Lemma clear_ok l i : inv hw (Some i) l -> inv hw (Some i) (clear_sta_ps_flags l i) /\ moves l (clear_sta_ps_flags l i) [] [].
Proof.
  intros Hinv; unfold clear_sta_ps_flags; destruct (stas l !! i) as [s|] eqn:Hi; [|split; [done|apply moves_refl]].
  destruct (sta_bss s) as [a|] eqn:Hb; [|split; [done|apply moves_refl]]; pose proof (i_stas _ _ _ Hinv _ _ Hi) as Hw.
  destruct (i_bss _ _ _ Hinv _ _ _ Hi Hb) as [p Hp]; rewrite Hp; destruct (ps_sta s) eqn:Es.
  - split.
    + apply (inv_toggle hw (Some i) l i s _ a p); try done; [by do 2 apply wf_set_flags| |by left].
      unfold sleeps_at; cbn [set_ps_sta set_ps_driver set_flags sta_bss ps_sta]; by rewrite Hb, Es, bool_decide_true.
    + eapply moves_before.
      * by apply (moves_set_ap l a p (add_sleeper p (-1))).
      * by apply (moves_set_sta _ i s).
  - split; [|by apply (moves_set_sta l i s)].
    apply (inv_set_sta hw (Some i) l i s); try done; [by do 2 apply wf_set_flags|by left].
Qed.

Lemma bounded_no_frames : bounded no_frames.
Proof. split; [done|]; intros ac; unfold queue; destruct (no_frames !! ac) as [q|] eqn:E; cbn; [|lia].
  assert (Forall (fun q => q = []) no_frames) as F by (unfold no_frames; repeat (apply Forall_cons_2; [done|]); apply Forall_nil_2).
  rewrite (Forall_lookup_1 _ _ _ _ F E); cbn; lia. Qed.

Lemma held_spliced s : wf_sta s -> ptr <$> spliced (tx_filtered s) (ps_tx_buf s) ≡ₚ held_sta s.
Proof. intros [[] [] _]; unfold held_sta; by rewrite spliced_perm by done. Qed.

Lemma wakeup_ok l i : inv hw None l -> is_Some (stas l !! i) -> ok l [] (ieee80211_sta_ps_deliver_wakeup hw l i).
Proof.
  intros Hinv [s Hi]; unfold ieee80211_sta_ps_deliver_wakeup; rewrite Hi; cbn [mbind option_bind].
  rewrite clear_total_same, clear_total; set (s' := set_bufs _ _ _); set (n := total_ps_buffered _ - _).
  pose proof (i_stas _ _ _ Hinv _ _ Hi) as Hw; set (l1 := set_total (set_sta l i s') n).
  assert (Hm : moves l l1 [] [Pending (spliced (tx_filtered s) (ps_tx_buf s))]).
  { unfold l1, n; change (set_total (set_sta l i s') ?m) with (set_sta (set_total l m) i s'); cbn [set_sta total_ps_buffered].
    rewrite <- Z.add_opp_r; apply (moves_sta l i s); [done| |unfold counted_sta; cbn; lia].
    unfold out; cbn [fmap list_fmap out_event concat]; rewrite !app_nil_r, (held_spliced s Hw); done. }
  assert (Hinv1 : inv hw (Some i) l1).
  { apply inv_total, (inv_set_sta hw (Some i) l i s); try done; [by apply inv_weaken| |by left].
    destruct Hw; split; [apply bounded_no_frames|apply bounded_no_frames|done]. }
  destruct (clear_ok l1 i Hinv1) as [Hinv2 Hm2]; apply ok_moves; [by apply inv_recalc|].
  apply moves_out with [Pending (spliced (tx_filtered s) (ps_tx_buf s))]; [by destruct (ap_link_ps hw)|].
  eapply moves_after; [exact Hm|]; eapply moves_after; [exact Hm2|apply moves_recalc].
Qed.

Lemma dequeue_spec n flt ps : let '(l, k, flt', ps') := dequeue_frames n flt ps in
  l ++ flt' ++ ps' = flt ++ ps /\ (length ps' + k = length ps)%nat /\ (length flt' <= length flt)%nat /\ (length ps' <= length ps)%nat.
Proof.
  revert flt ps; induction n as [|n IH]; intros flt ps; cbn [dequeue_frames]; [split_and!; (done || lia)|].
  destruct flt as [|s flt]; [destruct ps as [|s ps]; [split_and!; (done || lia)|]|].
  - specialize (IH [] ps); destruct (dequeue_frames n [] ps) as [[[l k] flt'] ps']; destruct IH as (E & Hk & Hf & Hp).
    cbn [app length] in *; split; [by rewrite E|lia].
  - specialize (IH flt ps); destruct (dequeue_frames n flt ps) as [[[l k] flt'] ps']; destruct IH as (E & Hk & Hf & Hp).
    cbn [app length] in *; split; [by rewrite E|lia].
Qed.

Record response_ok (flt ps : list (list sk_buff)) (r : response) : Prop := ResponseOk {
  ro_filtered : length (r_filtered r) = 4%nat;
  ro_ps : length (r_ps r) = 4%nat;
  ro_sub_filtered : nonempty_in flt (r_filtered r);
  ro_sub_ps : nonempty_in ps (r_ps r);
  ro_perm : concat (r_filtered r) ++ concat (r_ps r) ++ frames r ≡ₚ concat flt ++ concat ps;
  ro_taken : taken r = Z.of_nat (length (concat ps)) - Z.of_nat (length (concat (r_ps r)));
  ro_found : found r = false -> frames r = [];
  ro_tids : release_tids r <> 0 -> frames r = [] }.

Lemma nonempty_insert b b' ac q : (ac < length b')%nat -> nonempty_in b b' -> (length q <= length (queue b' ac))%nat -> nonempty_in b (<[ac := q]> b').
Proof. intros Hac Hn Hq ac'; rewrite queue_insert by done; destruct (decide _) as [->|]; [|done]; specialize (Hn ac); lia. Qed.

Lemma length_concat_insert (b : list (list sk_buff)) ac q q' : b !! ac = Some q ->
  Z.of_nat (length (concat (<[ac := q']> b))) = Z.of_nat (length (concat b)) + Z.of_nat (length q') - Z.of_nat (length q).
Proof. intros H; rewrite !length_concat_zsum, (zsum_insert _ _ _ q) by done; lia. Qed.

Lemma fetch_ok flt ps dtids n ac r : (ac < 4)%nat -> found r = false -> response_ok flt ps r -> response_ok flt ps (response_fetch dtids n ac r).
Proof.
  intros Hac Hf [Lf Lp Sf Sp Hp Ht Hfd Htd]; unfold response_fetch; destruct (negb _); [by split; cbn; auto|].
  pose proof (dequeue_spec n (queue (r_filtered r) ac) (queue (r_ps r) ac)) as H.
  destruct (dequeue_frames n _ _) as [[[l k] flt'] ps']; destruct H as (E & Hk & Hlf & Hlp).
  pose proof (queue_lookup (r_filtered r) ac ltac:(lia)) as Qf; pose proof (queue_lookup (r_ps r) ac ltac:(lia)) as Qp.
  pose proof (insert_perm _ ac _ flt' Qf) as Pf; pose proof (insert_perm _ ac _ ps' Qp) as Pp.
  split; cbn [r_filtered r_ps frames taken found release_tids]; [by rewrite length_insert|by rewrite length_insert| | | | | |done].
  - apply nonempty_insert; [lia|done|done].
  - apply nonempty_insert; [lia|done|done].
  - rewrite <- Hp, (Hfd Hf); cbn [app]; rewrite app_nil_r.
    apply (Permutation_app_inv_r (queue (r_filtered r) ac ++ queue (r_ps r) ac)).
    transitivity ((concat (<[ac:=flt']> (r_filtered r)) ++ queue (r_filtered r) ac) ++ (concat (<[ac:=ps']> (r_ps r)) ++ queue (r_ps r) ac) ++ l);
      [solve_Permutation|]; rewrite Pf, Pp.
    transitivity (concat (r_filtered r) ++ concat (r_ps r) ++ (l ++ flt' ++ ps')); [solve_Permutation|]; rewrite E; solve_Permutation.
  - rewrite (length_concat_insert _ _ _ _ Qp); lia.
  - intros Hn; rewrite (Hfd Hf); destruct l; [done|done].
Qed.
- - -
__What needs to be done__:
Output the lines of the records above exactly as they appear, from the line containing "Lemma bounded_no_frames : bounded no_frames." through the line containing "destruct (clear_ok l1".

__Result of this task__:
Lemma bounded_no_frames : bounded no_frames.
Proof. split; [done|]; intros ac; unfold queue; destruct (no_frames !! ac) as [q|] eqn:E; cbn; [|lia].
  assert (Forall (fun q => q = []) no_frames) as F by (unfold no_frames; repeat (apply Forall_cons_2; [done|]); apply Forall_nil_2).
  rewrite (Forall_lookup_1 _ _ _ _ F E); cbn; lia. Qed.

Lemma held_spliced s : wf_sta s -> ptr <$> spliced (tx_filtered s) (ps_tx_buf s) ≡ₚ held_sta s.
Proof. intros [[] [] _]; unfold held_sta; by rewrite spliced_perm by done. Qed.

Lemma wakeup_ok l i : inv hw None l -> is_Some (stas l !! i) -> ok l [] (ieee80211_sta_ps_deliver_wakeup hw l i).
Proof.
  intros Hinv [s Hi]; unfold ieee80211_sta_ps_deliver_wakeup; rewrite Hi; cbn [mbind option_bind].
  rewrite clear_total_same, clear_total; set (s' := set_bufs _ _ _); set (n := total_ps_buffered _ - _).
  pose proof (i_stas _ _ _ Hinv _ _ Hi) as Hw; set (l1 := set_total (set_sta l i s') n).
  assert (Hm : moves l l1 [] [Pending (spliced (tx_filtered s) (ps_tx_buf s))]).
  { unfold l1, n; change (set_total (set_sta l i s') ?m) with (set_sta (set_total l m) i s'); cbn [set_sta total_ps_buffered].
    rewrite <- Z.add_opp_r; apply (moves_sta l i s); [done| |unfold counted_sta; cbn; lia].
    unfold out; cbn [fmap list_fmap out_event concat]; rewrite !app_nil_r, (held_spliced s Hw); done. }
  assert (Hinv1 : inv hw (Some i) l1).
  { apply inv_total, (inv_set_sta hw (Some i) l i s); try done; [by apply inv_weaken| |by left].
    destruct Hw; split; [apply bounded_no_frames|apply bounded_no_frames|done]. }
  destruct (clear_ok l1 i Hinv1) as [Hinv2 Hm2]; apply ok_moves; [by apply inv_recalc|].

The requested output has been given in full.